Ho buttato giù un piano editoriale aperto perché prevede la possibilità di aggiunte e di “bonus track”. Come canali comprende il podcast, il blog e instagram. Ma mi piacerebbe anche valutare altre strade, nuove strade.
Come ultimo passaggio, ho preso tutti i miei “attrezzi”, e mi sono chiusa nella cabina armadio, unico luogo tranquillo della casa, sopratutto ora che sono tutti in casa… Da lì: uno, due tre porva… e via! si registra!
Ora eccomi qui che vi racconto la mia esperienza, perchè so che molti di voi ci passeranno e avranno bisogno di indicazioni e di spinte motivazionali! Sappi che quando superi il fatto che la tua voce registrata è brutta piena di difetti il resto è tutto in discesa”
Ora finisci di leggere poi segui il link e ascolta tutto, poi fammi sapere!
Cos’è un podcast?
Se ci pensiamo bene l’idea dietro al podcast è quella che c’era già ai tempi delle cassettine quando in America impazzivano per i generi motivazionali, informativi o istruttivi. Oggi non sono più cassettine, ma podcast.
Il temine è nato nel 2004 da un giornalista americano Ben Hammersley che in un suo articolo nel The Guardian si interroga su come potesse essere chiamato il fenomeno di ascoltare i file da iPod.:
“But what to call it?
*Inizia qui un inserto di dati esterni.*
Lemma wp_readResponse ctx query w : service_ok (db w) ->
  wp_ (readResponse service ctx query) (fun r w' => later_world service w w' /\ forall page, r = Ok page ->
    stored_as (query_key query) (Query_RequestDigest query) (db w') (Page_Identity page)) w.
Proof.
  intros Hw. unfold readResponse. destruct (checkQuery _ _ _) as [[limit maxBytes]|e].
  2:{ apply wp_ret. intros w' H. by split. }
  apply wp_view_then. intros loaded w1 w2 H1 Hload H2. apply wp_ret. intros w3 H3.
  assert (later_world service w w3) as H13 by (transitivity w1; [done|]; by transitivity w2). split; [done|]. intros page E.
  destruct loaded as [snapshot|e]; [|by destruct (errors_Is e _)]. apply viewed_Ok in Hload.
  apply (stored_as_stays _ _ (db w1)); [by eapply later_ok | apply (transitivity H2 H3)|].
  unfold readTx in Hload. apply obind_Ok in Hload as (h & Hh & Hload). apply load_head in Hh as (rec & Hrec & ->).
  apply obind_Ok in Hload as (decision & _ & Hload). apply obind_Ok in Hload as (task & _ & Hload).
  apply obind_Ok in Hload as ([] & _ & Hload). apply obind_Ok in Hload as (batch & _ & [= <-]).
  unfold projectResponse in E. cbn [snapshot_request memoryLLMRequestHead Head_RequestDigest] in E.
  apply obind_Ok in E as ([] & Hd & E). apply refuse_if_Ok in Hd. decided.
  apply obind_Ok in E as ([] & _ & E). apply obind_Ok in E as (body & _ & E). apply obind_Ok in E as (wires & _ & [= <-]).
  exists rec. pose proof (ledger_request_key (db w1) (ok_ledger _ (later_ok _ _ _ Hw H1)) _ _ Hrec) as Hk.
  unfold names. cbn. rewrite Hk. split_and!; congruence || done.
Qed.


(* ------------------------------------------------------------------ *)
(** ** The answers of an admission *)

(** Early returns of an admission are errors. *)
Definition failure (r : res AdmissionResult) : Prop := forall result, r <> Ok result.

Lemma fails_refused {A} f (m : res A) : exits failure (refused f m).
Proof. intros r. unfold refused. destruct m; by intros [= <-]. Qed.
Lemma fails_denied {A} codec status code message (m : res A) : exits failure (denied service codec status code message m).
Proof. apply fails_refused. Qed.
Lemma fails_internal {A} codec (m : res A) : exits failure (internal service codec m).
Proof. apply fails_refused. Qed.
Lemma fails_or_return {A} (m : res A) : exits failure (or_return m).
Proof. intros r. unfold or_return. destruct m; by intros [= <-]. Qed.
Lemma fails_error {A} e : exits failure (A := A) (Err (Err e)).
Proof. by intros r [= <-] result. Qed.
#[local] Hint Resolve fails_refused fails_denied fails_internal fails_or_return fails_error : exits.
Record Block := {
  Block_Type : string; Block_Text : string; Block_ImageURL : string; Block_ToolCallID : string;
  Block_ToolNamespace : string; Block_ToolName : string;
  Block_Input : option (list (string * value)); Block_TextInput : option string;
  Block_Output : value; Block_IsError : bool }.
Record Message := { Message_Role : string; Message_Blocks : list Block }.
Record Tool := {
  Tool_Namespace : string; Tool_Name : string; Tool_Description : string; Tool_InputKind : string;
  Tool_InputSchema : bytes; Tool_InputFormat : bytes }.
Record HostedCapability := { Capability_Type : string; Capability_Configuration : bytes }.
Record OpaqueInput := { Opaque_Type : string; Opaque_SHA256 : string }.
Record Request := {
  Request_Dialect : string; Request_Model : string; Request_Stream : bool; Request_System : string;
  Request_Messages : list Message; Request_Tools : list Tool; Request_ToolCallPolicy : string;
  Request_HostedCapabilities : list HostedCapability; Request_OpaqueInput : list OpaqueInput;
  Request_Metadata : option (list (string * string)) }.

(** [len(raw)] and [json.Valid(raw)] of a slice that may be nil. *)
Definition blen (b : bytes) : Z := len (default "" b).
Definition raw_Valid (b : bytes) : bool := json_Valid (default "" b).

Definition one_of (s : string) (l : list string) : bool := existsb (String.eqb s) l.

Definition is_nil {A} (l : list A) : bool := match l with [] => true | _ => false end.

(** A loop that returns at the first bad element. *)
Fixpoint each {A} (f : A -> res unit) (l : list A) : res unit :=
  match l with
  | [] => Ok tt
  | x :: l => check f x then each f l
  end.

Definition QualifiedToolName (namespace name : string) : string :=
  if is_empty namespace then name else namespace ++ "::" ++ name.

Definition ValidateToolIdentity (namespace name : string) : res unit :=
  check refuse_if (is_empty (TrimSpace name)) (ErrText "tool name is required") then
  check refuse_if (name <>? TrimSpace name) (ErrText "tool name has surrounding whitespace") then
  check refuse_if (namespace <>? TrimSpace namespace) (ErrText "tool namespace has surrounding whitespace") then
  refuse_if (Contains namespace "::" || Contains name "::") (ErrText "tool namespace and name cannot contain ::").
Definition set_reserved (h : Hub) (z : Z) : Hub :=
  {| capacity := capacity h; reserved := z; active := active h; workers := workers h;
     onlineWorkers := onlineWorkers h; sessions := sessions h; retired := retired h; order := order h;
     maxRetired := maxRetired h |}.
Definition set_workers (h : Hub) (m : gmap string nat) (online : Z) : Hub :=
  {| capacity := capacity h; reserved := reserved h; active := active h; workers := m;
     onlineWorkers := online; sessions := sessions h; retired := retired h; order := order h;
     maxRetired := maxRetired h |}.
Definition set_sessions (h : Hub) (m : gmap string nat) (z : Z) : Hub :=
  {| capacity := capacity h; reserved := reserved h; active := z; workers := workers h;
     onlineWorkers := onlineWorkers h; sessions := m; retired := retired h; order := order h;
     maxRetired := maxRetired h |}.
Definition set_receipts (h : Hub) (m : gmap string terminalReceipt) (l : list string) : Hub :=
  {| capacity := capacity h; reserved := reserved h; active := active h; workers := workers h;
     onlineWorkers := onlineWorkers h; sessions := sessions h; retired := m; order := l;
     maxRetired := maxRetired h |}.

Definition set_owner (s : session) (worker : string) : session :=
  {| s_workerID := worker; s_assignment := with_LeaseOwner (s_assignment s) worker; s_events := s_events s;
     s_terminal := s_terminal s; s_accepted := s_accepted s; s_terminalPending := s_terminalPending s;
     s_seen := s_seen s; s_inflight := s_inflight s; s_pending := s_pending s; s_retired := s_retired s |}.
Definition set_events (s : session) (l : list nat) : session :=
  {| s_workerID := s_workerID s; s_assignment := s_assignment s; s_events := l;
     s_terminal := s_terminal s; s_accepted := s_accepted s; s_terminalPending := s_terminalPending s;
     s_seen := s_seen s; s_inflight := s_inflight s; s_pending := s_pending s; s_retired := s_retired s |}.
Definition set_retired (s : session) : session :=
  {| s_workerID := s_workerID s; s_assignment := s_assignment s; s_events := s_events s;
     s_terminal := true; s_accepted := s_accepted s; s_terminalPending := false;
     s_seen := s_seen s; s_inflight := s_inflight s; s_pending := s_pending s; s_retired := true |}.
Definition set_seen (s : session) (m : gset string) : session :=
  {| s_workerID := s_workerID s; s_assignment := s_assignment s; s_events := s_events s;
     s_terminal := s_terminal s; s_accepted := s_accepted s; s_terminalPending := s_terminalPending s;
     s_seen := m; s_inflight := s_inflight s; s_pending := s_pending s; s_retired := s_retired s |}.
Definition set_accepted (s : session) (b : bool) : session :=
  {| s_workerID := s_workerID s; s_assignment := s_assignment s; s_events := s_events s;
     s_terminal := s_terminal s; s_accepted := b; s_terminalPending := s_terminalPending s;
     s_seen := s_seen s; s_inflight := s_inflight s; s_pending := s_pending s; s_retired := s_retired s |}.
Definition set_terminalPending (s : session) (b : bool) : session :=
  {| s_workerID := s_workerID s; s_assignment := s_assignment s; s_events := s_events s;
     s_terminal := s_terminal s; s_accepted := s_accepted s; s_terminalPending := b;
     s_seen := s_seen s; s_inflight := s_inflight s; s_pending := s_pending s; s_retired := s_retired s |}.
Definition set_flight (s : session) (inflight : gmap string nat) (pending : gset nat) : session :=
  {| s_workerID := s_workerID s; s_assignment := s_assignment s; s_events := s_events s;
     s_terminal := s_terminal s; s_accepted := s_accepted s; s_terminalPending := s_terminalPending s;
     s_seen := s_seen s; s_inflight := inflight; s_pending := pending; s_retired := s_retired s |}.

Definition update_session (w : world) (i : nat) (f : session -> session) : world :=
  with_sessions w (alter f i (w_sessions w)).

(* ------------------------------------------------------------------ *)
(** ** Workers *)

Definition newWorkerState (cap : Z) (worker instance : string) : workerState :=
  {| ws_worker := worker; instanceID := instance; ws_pending := []; ws_capacity := cap; notify := false; ws_done := false;
     dispatch := Taking; handed := [] |}.

Definition set_queue (st : workerState) (l : list queuedAssignment) (n : bool) : workerState :=
  {| ws_worker := ws_worker st; instanceID := instanceID st; ws_pending := l; ws_capacity := ws_capacity st; notify := n;
     ws_done := ws_done st; dispatch := dispatch st; handed := handed st |}.
Definition set_dispatch (st : workerState) (d : dispatcher) (got : list queuedAssignment) : workerState :=
  {| ws_worker := ws_worker st; instanceID := instanceID st; ws_pending := ws_pending st; ws_capacity := ws_capacity st; notify := notify st;
     ws_done := ws_done st; dispatch := d; handed := got |}.

(** [workerState.close] *)
Definition closed (st : workerState) : workerState :=
  {| ws_worker := ws_worker st; instanceID := instanceID st; ws_pending := ws_pending st; ws_capacity := ws_capacity st; notify := notify st;
     ws_done := true; dispatch := dispatch st; handed := handed st |}.

Definition ensureCapacity (st : workerState) (cap : Z) : workerState :=
  {| ws_worker := ws_worker st; instanceID := instanceID st; ws_pending := ws_pending st;
     ws_capacity := if (ws_capacity st <? cap)%Z then cap else ws_capacity st;
     notify := notify st; ws_done := ws_done st; dispatch := dispatch st; handed := handed st |}.

(** Whether the [retired] channel of a session is closed. *)
Definition is_retired (ss : gmap nat session) (i : nat) : bool :=
  match ss !! i with Some s => s_retired s | None => false end.

(** [workerState.enqueue] *)
Definition enqueue (ss : gmap nat session) (st : workerState) (a : Assignment) (i : nat) : bool * workerState :=
  if ws_done st then (false, st)
  else
    let kept := filter (fun q => is_retired ss (queued_session q) = false) (ws_pending st) in
    if (ws_capacity st <=? Z.of_nat (length kept))%Z then (false, set_queue st kept (notify st))
    else (true, set_queue st (kept ++ [{| queued_assignment := a; queued_session := i |}])%list true).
Audioblogging? Podcasting? GuerillaMedia?”
“Ma come possiamo chiamarla? Audioblogging? Podcasting? GuerillaMedia?”.
E da qui nasce il termine podcast.
Come mai questo fenomeno ha preso piede così velocemente?
In America abbiamo un panorama differente e i podcast andarono a sostituire la radio, nacque un canale dove si poteva pubblicare a livello nazionale un determinato programma, che altrimenti non sarebbe stato trasmesso ovunque. In Italia il fenomeno si è mosso diversamente. Inizialmente era una proposta di programmi radio da riascoltare al di fuor della loro trasmissione in diretta, poi arrivarono anche dei programmi indipendenti, svincolati dalle dirette radio. Fino ad un paio di anni fa il panorama dei podcast era costellato principalmente solo dalle radio. Oggi invece è popolato da tantissime proposte e sta vivendo un momento di grande fervore. Anche se come tutti i fenomeni di questo tipo raccoglie un po’ di tutto sia come tematiche che come qualità. E nel calderone mai ci infilo anche io!
Cosa dicono i numeri?

Bene oggi i dati ci raccontano che il fenomeno è in trend positivo anche qui da noi. Le ultime indagini Nielsen ci dicono che ben 12 milioni di italiani hanno ascoltato almeno un podcast nel 2019 (+ 2 milioni rispetto al 2018). I maggiori ascoltatori ( il 68%) sono i giovani tra i 18 e i 24 anni. Da sottolineare anche che il 49% delle persone non ha mai ascoltato un podcast e ha detto anche di non sapere cosa sia.
I dati sostengono questa tipologia di media, quindi non bisogna aspettare troppo. Speriamo solo che questo momento storico non scompigli troppo le carte!